Lemma next_wave_some refs cap waves o :
  next_wave_from dbg m refs cap waves = o →
  o = Complete ∧ (∀ w, w ∈ waves → planning_wave_dependencies_complete m w refs = true → complete m refs w) ∨
  ∃ w, w ∈ waves ∧ planning_wave_dependencies_complete m w refs = true ∧
    ((∃ failures, barrier_status m w refs = BarrierBlocked failures ∧ o = WaveBlocked (blocked_wave m w refs failures)) ∨
     (∃ active unissued, barrier_status m w refs = BarrierRunning active unissued ∧ o = run_wave dbg m cap w active unissued)).
Proof.
  induction waves as [|w waves IH]; cbn; [intros <-; left; split; [done|set_solver]|].
  assert (∀ w', w' ∈ waves → w' ∈ w :: waves) as Hin by set_solver.
  destruct (planning_wave_dependencies_complete m w refs) eqn:Hd; cbn.
  - destruct (barrier_status m w refs) as [|active unissued|failures] eqn:Hb; intros Ho.
    + destruct (IH Ho) as [[? H]|(v & Hv & H)]; [left|right; exists v; auto]. split; [done|].
      intros v [->|Hv]%elem_of_cons; [done|by apply H].
    + right. exists w. split_and!; [set_solver|done|]. right. eauto.
    + right. exists w. split_and!; [set_solver|done|]. left. eauto.
  - intros Ho. destruct (IH Ho) as [[? H]|(v & Hv & H)]; [left|right; exists v; auto]. split; [done|].
    intros v [->|Hv]%elem_of_cons Hc; [congruence|by apply H].
Qed.

Lemma run_wave_not_complete cap w active unissued : run_wave dbg m cap w active unissued ≠ Complete.
Proof. unfold run_wave. destruct (wave_pool_capacity _ _); [|done]. by destruct (filter _ _). Qed.

(** Nothing is left to do only when every wave is complete. *)
Lemma next_complete_iff refs cap :
  next_planning_wave dbg m refs cap = Complete ↔ ∀ w, w ∈ pm_waves m → complete m refs w.
Proof.
  destruct (ms_waves m Hm) as (roles & [Hnd _ Hk Hac]). split.
  - intros H. apply next_wave_some in H as [[_ H]|(w & _ & _ & [(f & _ & ?)|(a & u & _ & E)])];
      [|done|by destruct (run_wave_not_complete cap w a u)].
    intros w Hw. destruct (decide (is_complete (barrier_status m w refs) = true)) as [Hc|Hc];
      [by apply is_complete_spec|]. exfalso.
    destruct (walk_closes (depends (pm_waves m)) (list_to_set (map wv_id (filter (λ v,
      is_complete (barrier_status m v refs) ≠ true) (pm_waves m))))) with (x := wv_id w) as (a & Ha);
      [| |by apply (Hac a)].
    + intros x. rewrite elem_of_list_to_set, list_elem_of_fmap. intros (v & -> & Hv). apply list_elem_of_filter in Hv as [Hi Hv].
      destruct (planning_wave_dependencies_complete m v refs) eqn:Hd.
      { destruct Hi. apply is_complete_spec. by apply H. }
      unfold planning_wave_dependencies_complete in Hd. apply not_true_iff_false in Hd. rewrite all_spec in Hd.
      destruct (any (λ d, negb (is_complete (default BarrierComplete ((λ u, barrier_status m u refs) <$>
        find_first (λ c, wv_id c =s d) (pm_waves m))))) (wv_dependencies v)) eqn:Hany.
      * apply any_spec in Hany as (d & Hd' & Hn). destruct (list_elem_of_fmap_1 _ _ _ (Hk _ _ Hv Hd')) as (u & -> & Hu).
        rewrite find_wave in Hn by done. cbn in Hn. apply negb_true_iff in Hn. exists (wv_id u). split; [|by exists v].
        apply elem_of_list_to_set, list_elem_of_fmap. exists u. split; [done|]. apply list_elem_of_filter.
        split; [congruence|done].
      * exfalso. apply Hd. intros d Hd'. rewrite any_false in Hany. specialize (Hany d Hd').
        destruct (list_elem_of_fmap_1 _ _ _ (Hk _ _ Hv Hd')) as (u & -> & Hu). rewrite find_wave in * by done. cbn in Hany.
        by apply negb_false_iff in Hany.
    + apply elem_of_list_to_set, list_elem_of_fmap. exists w. split; [done|]. by apply list_elem_of_filter.
  - intros H. destruct (next_planning_wave dbg m refs cap) eqn:E; try done; exfalso;
      apply next_wave_some in E as [[? _]|(v & Hv & _ & [(f & Hf & _)|(a & u & Hf & _)])]; try done;
      specialize (H v Hv); unfold complete in H; congruence.
Qed.
End Outcome.

(** ** Issued, accepted and failed *)

Lemma same_action_spec a1 b1 r1 a2 b2 r2 : same_action a1 b1 r1 a2 b2 r2 = true ↔ a1 = a2 ∧ b1 = b2 ∧ r1 = r2.
Proof. unfold same_action. rewrite !andb_true_iff, !bool_decide_eq_true, Z.eqb_eq. naive_solver. Qed.

(** The action an issued reference names: its assignment, action and revision. *)
Definition action_of (i : PlanningIssuedRef) : string * string * Z :=
  (is_assignment_id i, is_action_id i, is_run_revision i).
Definition accepted_action (a : PlanningAcceptedRef) : string * string * Z :=
  (ap_assignment_id a, ap_action_id a, ap_run_revision a).
Definition failed_action (f : PlanningTerminalFailureRef) : string * string * Z :=
  (tf_assignment_id f, tf_action_id f, tf_run_revision f).

Definition is_issued (refs : PlanningRefs) (id : string) : Prop := id ∈ map is_assignment_id (rf_issued refs).
Definition accepted_ref (refs : PlanningRefs) (i : PlanningIssuedRef) : Prop :=
  action_of i ∈ map accepted_action (rf_accepted refs).
Definition failed_ref (refs : PlanningRefs) (i : PlanningIssuedRef) : Prop :=
  action_of i ∈ map failed_action (rf_terminal_failures refs).

Lemma action_of_inj : Inj (=) (=) action_of.
Proof. intros [] [] [=]. by subst. Qed.

Lemma accepted_exact_spec i refs : accepted_exact i refs = true ↔ accepted_ref refs i.
Proof.
  unfold accepted_exact, accepted_ref. rewrite bool_decide_eq_true, list_elem_of_fmap. split.
  - intros H. eexists. split; [|exact H]. done.
  - intros ([a b r] & E & H). injection E as -> -> ->. done.
Qed.

Lemma terminal_failure_exact_spec i refs : terminal_failure_exact i refs = true ↔ failed_ref refs i.
Proof.
  unfold terminal_failure_exact, failed_ref. rewrite any_spec, list_elem_of_fmap.
  setoid_rewrite same_action_spec. unfold action_of, failed_action. split.
  - intros (f & Hf & E1 & E2 & E3). exists f. split; [congruence|done].
  - intros (f & [= E1 E2 E3] & Hf). exists f. done.
Qed.

Lemma is_active_spec id refs i :
  is_active id refs i = true ↔ is_assignment_id i = id ∧ ¬ accepted_ref refs i ∧ ¬ failed_ref refs i.
Proof.
  unfold is_active. rewrite !andb_true_iff, bool_decide_eq_true, !negb_true_iff, <- !not_true_iff_false,
    accepted_exact_spec, terminal_failure_exact_spec. naive_solver.
Qed.

Lemma assignment_is_accepted_spec id refs :
  assignment_is_accepted id refs = true ↔ ∃ i, i ∈ rf_issued refs ∧ is_assignment_id i = id ∧ accepted_ref refs i.
Proof.
  unfold assignment_is_accepted, accepted_ref. rewrite any_spec. setoid_rewrite andb_true_iff.
  setoid_rewrite any_spec. setoid_rewrite same_action_spec. setoid_rewrite bool_decide_eq_true.
  setoid_rewrite list_elem_of_fmap. unfold action_of, accepted_action. split.
  - intros (a & Ha & <- & i & Hi & E1 & E2 & E3). exists i. split_and!; [done..|]. exists a. split; [congruence|done].
  - intros (i & Hi & <- & a & [= E1 E2 E3] & Ha). exists a. split_and!; [done..|]. exists i. done.
Qed.

Lemma elem_active_refs v id refs :
  v ∈ active_refs_for_assignment id refs →
  ∃ i, i ∈ rf_issued refs ∧ is_active id refs i = true ∧ av_assignment_id v = id.
Proof.
  unfold active_refs_for_assignment. rewrite list_elem_of_fmap. intros (i & -> & [H Hi]%list_elem_of_filter).
  exists i. split_and!; [done..|]. cbn. by apply is_active_spec in H as [? _].
Qed.

Lemma active_refs_empty id refs :
  active_refs_for_assignment id refs = [] ↔ ∀ i, i ∈ rf_issued refs → is_active id refs i = false.
Proof.
  unfold active_refs_for_assignment. split.
  - intros E i Hi. apply not_true_iff_false. intros H. apply map_eq_nil in E.
    assert (i ∈ filter (λ i, is_active id refs i = true) (rf_issued refs)) as Hin by by apply list_elem_of_filter.
    rewrite E in Hin. by apply elem_of_nil in Hin.
  - intros H. destruct (filter _ _) as [|i l] eqn:E; [done|]. exfalso.
    assert (i ∈ filter (λ i, is_active id refs i = true) (rf_issued refs)) as [Ha Hi]%list_elem_of_filter
      by (rewrite E; set_solver). rewrite H in Ha; done.
Qed.

Lemma elem_failures f id refs :
  f ∈ assignment_failures id refs ↔
  f ∈ rf_terminal_failures refs ∧ tf_assignment_id f = id ∧
  ∃ i, i ∈ rf_issued refs ∧ action_of i = failed_action f ∧ ¬ accepted_ref refs i.
Proof.
  unfold assignment_failures, accepted_ref. rewrite list_elem_of_filter, !andb_true_iff, negb_true_iff, any_false, any_spec,
    bool_decide_eq_true. setoid_rewrite <- not_true_iff_false. setoid_rewrite same_action_spec.
  setoid_rewrite list_elem_of_fmap. unfold action_of, failed_action, accepted_action. split.
  - intros [[[<- (i & Hi & E1 & E2 & E3)] Hn] Hf]. split_and!; [done..|]. exists i. split_and!; [done|congruence|].
    intros (a & [= A1 A2 A3] & Ha). apply (Hn a Ha). split_and!; congruence.
  - intros (Hf & <- & i & Hi & [= E1 E2 E3] & Hn). split_and!; [done|eauto| |done].
    intros a Ha (A1 & A2 & A3). apply Hn. exists a. split; [congruence|done].
Qed.

(** What is not accepted, active or failed was never issued. *)
Lemma unissued_spec assignments refs id :
  id ∈ unissued_of assignments refs ↔ id ∈ map pa_assignment_id assignments ∧ ¬ is_issued refs id.
Proof.
  unfold unissued_of, is_issued. rewrite !list_elem_of_fmap. setoid_rewrite list_elem_of_filter.
  setoid_rewrite andb_true_iff. setoid_rewrite andb_true_iff. setoid_rewrite negb_true_iff.
  setoid_rewrite <- not_true_iff_false. split.
  - intros (a & -> & [[Hacc Hact] Hfail] & Ha). split; [by eauto|]. intros (i & E & Hi).
    destruct (accepted_exact i refs) eqn:Hx.
    { apply accepted_exact_spec in Hx. apply Hacc, assignment_is_accepted_spec. eauto. }
    apply not_true_iff_false in Hx. rewrite accepted_exact_spec in Hx.
    destruct (terminal_failure_exact i refs) eqn:Hy.
    + apply terminal_failure_exact_spec, list_elem_of_fmap in Hy as (f & Ef & Hf).
      assert (f ∈ assignment_failures (pa_assignment_id a) refs) as Hin.
      { apply elem_failures. split_and!; [done| |by exists i]. injection Ef as E1 _ _. congruence. }
      destruct (assignment_failures _ refs); [by apply elem_of_nil in Hin|done].
    + apply not_true_iff_false in Hy. rewrite terminal_failure_exact_spec in Hy. apply Hact. unfold assignment_is_active.
      destruct (active_refs_for_assignment _ refs) eqn:Hr; [|done]. rewrite active_refs_empty in Hr.
      specialize (Hr i Hi). apply not_true_iff_false in Hr. rewrite is_active_spec in Hr. naive_solver.
  - intros [(a & -> & Ha) Hno]. exists a.
    assert (∀ i, i ∈ rf_issued refs → is_assignment_id i ≠ pa_assignment_id a) as Hne by naive_solver.
    split_and!; [done|..|done].
    + rewrite assignment_is_accepted_spec. intros (i & Hi & E & _). by apply (Hne i).
    + unfold assignment_is_active. destruct (active_refs_for_assignment _ refs) as [|v l] eqn:Hr; [done|].
      destruct (elem_active_refs v (pa_assignment_id a) refs) as (i & Hi & [E _]%is_active_spec & _); [rewrite Hr; set_solver|].
      by destruct (Hne i).
    + destruct (assignment_failures _ refs) as [|f l] eqn:Hr; [done|].
      assert (f ∈ assignment_failures (pa_assignment_id a) refs) as (_ & E & i & Hi & [= E1 E2 E3] & _)%elem_failures
        by (rewrite Hr; set_solver).
      destruct (Hne i Hi). congruence.
Qed.

(** ** What the next outcome says *)

Definition wave_active (m : PlanningManifest) (w : PlanningWaveDeclaration) (refs : PlanningRefs) : list PlanningActiveRef :=
  concat (map (λ a, active_refs_for_assignment (pa_assignment_id a) refs) (wave_assignments m w)).
Definition wave_failures (m : PlanningManifest) (w : PlanningWaveDeclaration) (refs : PlanningRefs)
  : list PlanningTerminalFailureRef :=
  concat (map (λ a, assignment_failures (pa_assignment_id a) refs) (wave_assignments m w)).

Lemma elem_concat_map {A B} (f : A → list B) l y : y ∈ concat (map f l) ↔ ∃ x, x ∈ l ∧ y ∈ f x.
Proof. rewrite list_elem_of_In, in_concat. setoid_rewrite in_map_iff. setoid_rewrite list_elem_of_In. naive_solver. Qed.

Lemma not_all_filtered {A} (p : A → bool) l :
  length (filter (λ x, p x = true) l) ≠ length l → ∃ x, x ∈ l ∧ p x = false.
Proof.
  induction l as [|x l IH]; [done|]. destruct (p x) eqn:Hp.
  - rewrite filter_cons_True by done. cbn. intros H. destruct IH as (y & Hy & Hpy); [lia|]. exists y. set_solver.
  - intros _. exists x. set_solver.
Qed.

Lemma barrier_running m w refs active unissued :
  barrier_status m w refs = BarrierRunning active unissued →
  wave_is_inactive w refs = false ∧ active = wave_active m w refs ∧
  (unissued = [] ∧ active ≠ [] ∨
   unissued = unissued_of (wave_assignments m w) refs ∧ (active = [] → unissued ≠ [])).
Proof.
  unfold barrier_status. destruct (wave_is_inactive w refs); [done|].
  case_bool_decide as Hc; [done|]. fold (wave_active m w refs) (wave_failures m w refs).
  destruct (wave_failures m w refs) as [|f fs] eqn:Hf.
  - intros [= <- <-]. split_and!; [done..|]. right. split; [done|]. intros Ha Hu.
    apply not_all_filtered in Hc as (a & Hin & Hacc).
    assert (pa_assignment_id a ∈ unissued_of (wave_assignments m w) refs) as Hi; [|rewrite Hu in Hi; by apply elem_of_nil in Hi].
    unfold unissued_of. apply list_elem_of_fmap_2, list_elem_of_filter. split; [|done]. rewrite Hacc. cbn.
    assert (∀ v, v ∉ wave_active m w refs) as Hna by (rewrite Ha; set_solver).
    assert (∀ f, f ∉ wave_failures m w refs) as Hnf by (rewrite Hf; set_solver).
    unfold assignment_is_active. unfold wave_active in Hna. unfold wave_failures in Hnf.
    setoid_rewrite elem_concat_map in Hna. setoid_rewrite elem_concat_map in Hnf.
    destruct (active_refs_for_assignment _ refs) as [|v l] eqn:E1; [|destruct (Hna v); exists a; rewrite E1; set_solver].
    destruct (assignment_failures _ refs) as [|f l] eqn:E2; [done|]. destruct (Hnf f). exists a. rewrite E2. set_solver.
  - destruct (wave_active m w refs) as [|v l]; [done|]. intros [= <- <-]. split_and!; [done..|]. by left.
Qed.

Task to complete: Look back at the entries above. Retype the line with "unfold is_active. rewrite", the line with "Lemma assignment_is_accepted_spec id", and all lines in between.

Solution to this task:
  unfold is_active. rewrite !andb_true_iff, bool_decide_eq_true, !negb_true_iff, <- !not_true_iff_false,
    accepted_exact_spec, terminal_failure_exact_spec. naive_solver.
Qed.

Lemma assignment_is_accepted_spec id refs :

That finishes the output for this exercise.